Goal of the exercise
Everything from the line that contains "Structural (Configdiff.Build (Some" to the end of the records below, both lines included, should be transcribed exactly and returned alone.

Input material
(** The thresholds of the fault machine are an exception: a plan treats a change
    of the market failure and recovery thresholds as a hot change, the engine reports
    them in its configuration after a hot application, but the fault machine keeps
    counting with the thresholds it was built with. *)
Theorem hot_thresholds_ignored (c next : Config) (o : option O) clients store owner fresh now :
  0 < MarketFailureThreshold c -> 0 < MarketFailureThreshold next ->
  let e' := ApplyParameters next (NewWithOwner c o clients store owner fresh now) in
  MarketFailureThreshold (cfg e') = MarketFailureThreshold next
  /\ failureThreshold (faults e') = MarketFailureThreshold c.
Proof.
  intros Hc Hn. simpl. unfold positive_or. rewrite (proj2 (Z.ltb_lt _ _) Hn). split; [done|].
  destruct (MarketFailureThreshold c <? 1) eqn:E; [apply Z.ltb_lt in E; lia|done].
Qed.
End Apply.

(** ** Witnesses *)

#[local] Instance ex_range : MapRange := sorted_range.
#[local] Instance ex_sort : SliceSort := merge_slice_sort.

(** The configuration [ex_live] with another failure threshold. *)
Definition ex_threshold (n : Z) : Config :=
  MkConfig ModeLive 1000 "" 0 0 "/tmp/heartbeat" 15 n 3 15 120 4 300
    (MkRPCConfig ["https://bsc"] 56 5000) [ex_instrument ex_strategy] {["binance" := ex_venue]}.

Definition ex_running : Engine unit := NewWithOwner (ex_threshold 3) None ∅ None "node-1" "" 0.

(** The plan calls a new threshold a hot change. *)
Example threshold_is_hot :
  let plan := Configdiff.Build (Some (ex_threshold 3)) (ex_threshold 9) in
  Structural plan = false /\ length (HotChanges plan) = 1%nat.
Proof. vm_compute. by split. Qed.

Lemma hot_apply_installs_witness :
  Structural (Configdiff.Build (Some (ex_threshold 3)) (ex_threshold 9)) = false
  /\ ApplyParameters (ex_threshold 9) (ApplyParameters (ex_threshold 9) ex_running)
     = ApplyParameters (ex_threshold 9) ex_running.
Proof.
  split; [vm_compute; reflexivity|].
  refine (proj2 (proj2 (proj2 (proj2 (proj2 (hot_apply_installs (ex_threshold 3) (ex_threshold 9)
    ex_running _ _)))))); [vm_compute; reflexivity|].
  intros i Hi. exists (ex_instrument ex_strategy). apply list_elem_of_singleton in Hi as ->. reflexivity.
Defined.

Lemma hot_thresholds_ignored_witness :
  MarketFailureThreshold (cfg (ApplyParameters (ex_threshold 9) ex_running)) = 9
  /\ failureThreshold (faults (ApplyParameters (ex_threshold 9) ex_running)) = 3.
Proof. apply (hot_thresholds_ignored (ex_threshold 3) (ex_threshold 9)); reflexivity. Defined.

Expected answer
  Structural (Configdiff.Build (Some (ex_threshold 3)) (ex_threshold 9)) = false
  /\ ApplyParameters (ex_threshold 9) (ApplyParameters (ex_threshold 9) ex_running)
     = ApplyParameters (ex_threshold 9) ex_running.
Proof.
  split; [vm_compute; reflexivity|].
  refine (proj2 (proj2 (proj2 (proj2 (proj2 (hot_apply_installs (ex_threshold 3) (ex_threshold 9)
    ex_running _ _)))))); [vm_compute; reflexivity|].
  intros i Hi. exists (ex_instrument ex_strategy). apply list_elem_of_singleton in Hi as ->. reflexivity.
Defined.

Lemma hot_thresholds_ignored_witness :
  MarketFailureThreshold (cfg (ApplyParameters (ex_threshold 9) ex_running)) = 9
  /\ failureThreshold (faults (ApplyParameters (ex_threshold 9) ex_running)) = 3.
Proof. apply (hot_thresholds_ignored (ex_threshold 3) (ex_threshold 9)); reflexivity. Defined.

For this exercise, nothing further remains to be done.